- Work instructions -
Copy the data exactly, keeping every line intact.

- Exercise inputs -
_____
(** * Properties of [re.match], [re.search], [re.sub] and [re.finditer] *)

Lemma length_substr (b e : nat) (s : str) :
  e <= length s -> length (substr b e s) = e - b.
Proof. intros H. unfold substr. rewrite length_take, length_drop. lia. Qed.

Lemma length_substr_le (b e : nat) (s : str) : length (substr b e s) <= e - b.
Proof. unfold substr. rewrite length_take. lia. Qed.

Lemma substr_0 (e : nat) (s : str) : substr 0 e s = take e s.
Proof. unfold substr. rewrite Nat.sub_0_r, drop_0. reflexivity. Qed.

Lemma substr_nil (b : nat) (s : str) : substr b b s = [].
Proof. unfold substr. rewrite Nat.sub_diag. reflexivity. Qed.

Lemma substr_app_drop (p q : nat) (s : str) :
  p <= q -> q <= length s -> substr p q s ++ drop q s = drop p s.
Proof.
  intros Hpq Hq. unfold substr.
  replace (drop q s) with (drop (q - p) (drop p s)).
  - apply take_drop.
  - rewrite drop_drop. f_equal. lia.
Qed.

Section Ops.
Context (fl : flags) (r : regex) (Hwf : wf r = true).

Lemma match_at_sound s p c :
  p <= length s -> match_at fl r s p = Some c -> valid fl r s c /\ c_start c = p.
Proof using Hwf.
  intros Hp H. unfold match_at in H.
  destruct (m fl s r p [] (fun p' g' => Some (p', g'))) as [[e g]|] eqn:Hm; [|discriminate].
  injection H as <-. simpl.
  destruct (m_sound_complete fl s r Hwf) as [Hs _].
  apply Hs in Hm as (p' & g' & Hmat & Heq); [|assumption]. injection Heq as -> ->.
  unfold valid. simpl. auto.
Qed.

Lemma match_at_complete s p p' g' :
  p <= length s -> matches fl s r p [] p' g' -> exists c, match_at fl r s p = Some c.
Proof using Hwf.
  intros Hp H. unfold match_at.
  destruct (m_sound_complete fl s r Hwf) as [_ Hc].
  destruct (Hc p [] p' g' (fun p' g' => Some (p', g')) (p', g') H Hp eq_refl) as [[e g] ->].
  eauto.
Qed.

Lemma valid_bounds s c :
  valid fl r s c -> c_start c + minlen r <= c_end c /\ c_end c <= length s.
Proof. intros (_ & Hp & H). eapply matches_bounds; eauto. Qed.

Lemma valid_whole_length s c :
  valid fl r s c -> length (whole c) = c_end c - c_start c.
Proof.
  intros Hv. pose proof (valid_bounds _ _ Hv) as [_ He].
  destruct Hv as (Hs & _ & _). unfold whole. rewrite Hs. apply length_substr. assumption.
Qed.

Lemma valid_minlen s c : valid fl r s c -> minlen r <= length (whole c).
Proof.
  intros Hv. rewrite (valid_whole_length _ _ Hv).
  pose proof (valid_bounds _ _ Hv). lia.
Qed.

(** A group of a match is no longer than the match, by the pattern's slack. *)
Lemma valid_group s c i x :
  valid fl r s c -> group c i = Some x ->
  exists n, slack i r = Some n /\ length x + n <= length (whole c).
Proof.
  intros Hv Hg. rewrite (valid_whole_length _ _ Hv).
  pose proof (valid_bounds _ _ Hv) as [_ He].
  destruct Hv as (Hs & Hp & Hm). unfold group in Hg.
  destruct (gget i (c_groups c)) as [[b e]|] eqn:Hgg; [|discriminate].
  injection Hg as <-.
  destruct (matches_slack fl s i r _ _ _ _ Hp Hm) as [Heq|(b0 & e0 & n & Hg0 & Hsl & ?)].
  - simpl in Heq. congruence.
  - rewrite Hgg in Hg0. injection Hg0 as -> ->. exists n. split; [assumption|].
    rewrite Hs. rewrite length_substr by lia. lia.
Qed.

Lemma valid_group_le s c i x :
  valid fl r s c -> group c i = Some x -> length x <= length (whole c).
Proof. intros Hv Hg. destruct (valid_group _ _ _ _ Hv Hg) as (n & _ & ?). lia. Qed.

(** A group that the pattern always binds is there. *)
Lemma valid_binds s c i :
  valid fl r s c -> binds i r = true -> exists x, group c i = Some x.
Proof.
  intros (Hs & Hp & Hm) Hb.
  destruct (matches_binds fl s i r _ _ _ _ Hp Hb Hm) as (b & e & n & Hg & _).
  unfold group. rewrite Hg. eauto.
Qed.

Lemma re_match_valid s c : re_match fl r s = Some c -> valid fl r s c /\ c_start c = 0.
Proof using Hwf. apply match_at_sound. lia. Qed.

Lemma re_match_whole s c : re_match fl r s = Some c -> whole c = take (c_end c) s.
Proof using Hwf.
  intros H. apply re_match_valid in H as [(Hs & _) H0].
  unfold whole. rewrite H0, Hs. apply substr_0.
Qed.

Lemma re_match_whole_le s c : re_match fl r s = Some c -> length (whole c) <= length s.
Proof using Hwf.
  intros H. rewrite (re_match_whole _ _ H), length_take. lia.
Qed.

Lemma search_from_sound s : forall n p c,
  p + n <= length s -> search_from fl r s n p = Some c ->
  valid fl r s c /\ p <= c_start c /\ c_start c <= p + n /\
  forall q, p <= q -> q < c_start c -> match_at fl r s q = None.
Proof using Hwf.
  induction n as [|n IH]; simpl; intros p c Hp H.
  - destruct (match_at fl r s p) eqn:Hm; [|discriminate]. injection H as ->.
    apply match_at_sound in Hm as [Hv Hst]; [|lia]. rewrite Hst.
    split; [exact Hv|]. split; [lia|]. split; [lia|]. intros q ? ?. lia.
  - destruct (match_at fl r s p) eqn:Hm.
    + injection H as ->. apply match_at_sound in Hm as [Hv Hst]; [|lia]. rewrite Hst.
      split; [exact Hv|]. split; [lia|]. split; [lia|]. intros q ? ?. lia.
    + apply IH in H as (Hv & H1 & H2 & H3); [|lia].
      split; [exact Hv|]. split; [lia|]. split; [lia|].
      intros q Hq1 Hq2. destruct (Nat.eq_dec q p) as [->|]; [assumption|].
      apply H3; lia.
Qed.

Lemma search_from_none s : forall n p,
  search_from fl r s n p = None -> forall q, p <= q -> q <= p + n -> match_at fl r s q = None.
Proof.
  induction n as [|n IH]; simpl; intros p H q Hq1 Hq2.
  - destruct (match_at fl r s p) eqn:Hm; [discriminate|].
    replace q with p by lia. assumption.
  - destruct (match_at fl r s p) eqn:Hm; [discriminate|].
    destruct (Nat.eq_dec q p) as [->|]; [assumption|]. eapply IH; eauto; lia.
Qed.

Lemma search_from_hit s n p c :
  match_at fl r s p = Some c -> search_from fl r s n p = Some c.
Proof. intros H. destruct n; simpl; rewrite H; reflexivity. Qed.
_____
- Task result -
(** * Properties of [re.match], [re.search], [re.sub] and [re.finditer] *)

Lemma length_substr (b e : nat) (s : str) :
  e <= length s -> length (substr b e s) = e - b.
Proof. intros H. unfold substr. rewrite length_take, length_drop. lia. Qed.

Lemma length_substr_le (b e : nat) (s : str) : length (substr b e s) <= e - b.
Proof. unfold substr. rewrite length_take. lia. Qed.

Lemma substr_0 (e : nat) (s : str) : substr 0 e s = take e s.
Proof. unfold substr. rewrite Nat.sub_0_r, drop_0. reflexivity. Qed.

Lemma substr_nil (b : nat) (s : str) : substr b b s = [].
Proof. unfold substr. rewrite Nat.sub_diag. reflexivity. Qed.

Lemma substr_app_drop (p q : nat) (s : str) :
  p <= q -> q <= length s -> substr p q s ++ drop q s = drop p s.
Proof.
  intros Hpq Hq. unfold substr.
  replace (drop q s) with (drop (q - p) (drop p s)).
  - apply take_drop.
  - rewrite drop_drop. f_equal. lia.
Qed.

Section Ops.
Context (fl : flags) (r : regex) (Hwf : wf r = true).

Lemma match_at_sound s p c :
  p <= length s -> match_at fl r s p = Some c -> valid fl r s c /\ c_start c = p.
Proof using Hwf.
  intros Hp H. unfold match_at in H.
  destruct (m fl s r p [] (fun p' g' => Some (p', g'))) as [[e g]|] eqn:Hm; [|discriminate].
  injection H as <-. simpl.
  destruct (m_sound_complete fl s r Hwf) as [Hs _].
  apply Hs in Hm as (p' & g' & Hmat & Heq); [|assumption]. injection Heq as -> ->.
  unfold valid. simpl. auto.
Qed.

Lemma match_at_complete s p p' g' :
  p <= length s -> matches fl s r p [] p' g' -> exists c, match_at fl r s p = Some c.
Proof using Hwf.
  intros Hp H. unfold match_at.
  destruct (m_sound_complete fl s r Hwf) as [_ Hc].
  destruct (Hc p [] p' g' (fun p' g' => Some (p', g')) (p', g') H Hp eq_refl) as [[e g] ->].
  eauto.
Qed.

Lemma valid_bounds s c :
  valid fl r s c -> c_start c + minlen r <= c_end c /\ c_end c <= length s.
Proof. intros (_ & Hp & H). eapply matches_bounds; eauto. Qed.

Lemma valid_whole_length s c :
  valid fl r s c -> length (whole c) = c_end c - c_start c.
Proof.
  intros Hv. pose proof (valid_bounds _ _ Hv) as [_ He].
  destruct Hv as (Hs & _ & _). unfold whole. rewrite Hs. apply length_substr. assumption.
Qed.

Lemma valid_minlen s c : valid fl r s c -> minlen r <= length (whole c).
Proof.
  intros Hv. rewrite (valid_whole_length _ _ Hv).
  pose proof (valid_bounds _ _ Hv). lia.
Qed.

(** A group of a match is no longer than the match, by the pattern's slack. *)
Lemma valid_group s c i x :
  valid fl r s c -> group c i = Some x ->
  exists n, slack i r = Some n /\ length x + n <= length (whole c).
Proof.
  intros Hv Hg. rewrite (valid_whole_length _ _ Hv).
  pose proof (valid_bounds _ _ Hv) as [_ He].
  destruct Hv as (Hs & Hp & Hm). unfold group in Hg.
  destruct (gget i (c_groups c)) as [[b e]|] eqn:Hgg; [|discriminate].
  injection Hg as <-.
  destruct (matches_slack fl s i r _ _ _ _ Hp Hm) as [Heq|(b0 & e0 & n & Hg0 & Hsl & ?)].
  - simpl in Heq. congruence.
  - rewrite Hgg in Hg0. injection Hg0 as -> ->. exists n. split; [assumption|].
    rewrite Hs. rewrite length_substr by lia. lia.
Qed.

Lemma valid_group_le s c i x :
  valid fl r s c -> group c i = Some x -> length x <= length (whole c).
Proof. intros Hv Hg. destruct (valid_group _ _ _ _ Hv Hg) as (n & _ & ?). lia. Qed.

(** A group that the pattern always binds is there. *)
Lemma valid_binds s c i :
  valid fl r s c -> binds i r = true -> exists x, group c i = Some x.
Proof.
  intros (Hs & Hp & Hm) Hb.
  destruct (matches_binds fl s i r _ _ _ _ Hp Hb Hm) as (b & e & n & Hg & _).
  unfold group. rewrite Hg. eauto.
Qed.

Lemma re_match_valid s c : re_match fl r s = Some c -> valid fl r s c /\ c_start c = 0.
Proof using Hwf. apply match_at_sound. lia. Qed.

Lemma re_match_whole s c : re_match fl r s = Some c -> whole c = take (c_end c) s.
Proof using Hwf.
  intros H. apply re_match_valid in H as [(Hs & _) H0].
  unfold whole. rewrite H0, Hs. apply substr_0.
Qed.

Lemma re_match_whole_le s c : re_match fl r s = Some c -> length (whole c) <= length s.
Proof using Hwf.
  intros H. rewrite (re_match_whole _ _ H), length_take. lia.
Qed.

Lemma search_from_sound s : forall n p c,
  p + n <= length s -> search_from fl r s n p = Some c ->
  valid fl r s c /\ p <= c_start c /\ c_start c <= p + n /\
  forall q, p <= q -> q < c_start c -> match_at fl r s q = None.
Proof using Hwf.
  induction n as [|n IH]; simpl; intros p c Hp H.
  - destruct (match_at fl r s p) eqn:Hm; [|discriminate]. injection H as ->.
    apply match_at_sound in Hm as [Hv Hst]; [|lia]. rewrite Hst.
    split; [exact Hv|]. split; [lia|]. split; [lia|]. intros q ? ?. lia.
  - destruct (match_at fl r s p) eqn:Hm.
    + injection H as ->. apply match_at_sound in Hm as [Hv Hst]; [|lia]. rewrite Hst.
      split; [exact Hv|]. split; [lia|]. split; [lia|]. intros q ? ?. lia.
    + apply IH in H as (Hv & H1 & H2 & H3); [|lia].
      split; [exact Hv|]. split; [lia|]. split; [lia|].
      intros q Hq1 Hq2. destruct (Nat.eq_dec q p) as [->|]; [assumption|].
      apply H3; lia.
Qed.

Lemma search_from_none s : forall n p,
  search_from fl r s n p = None -> forall q, p <= q -> q <= p + n -> match_at fl r s q = None.
Proof.
  induction n as [|n IH]; simpl; intros p H q Hq1 Hq2.
  - destruct (match_at fl r s p) eqn:Hm; [discriminate|].
    replace q with p by lia. assumption.
  - destruct (match_at fl r s p) eqn:Hm; [discriminate|].
    destruct (Nat.eq_dec q p) as [->|]; [assumption|]. eapply IH; eauto; lia.
Qed.

Lemma search_from_hit s n p c :
  match_at fl r s p = Some c -> search_from fl r s n p = Some c.
Proof. intros H. destruct n; simpl; rewrite H; reflexivity. Qed.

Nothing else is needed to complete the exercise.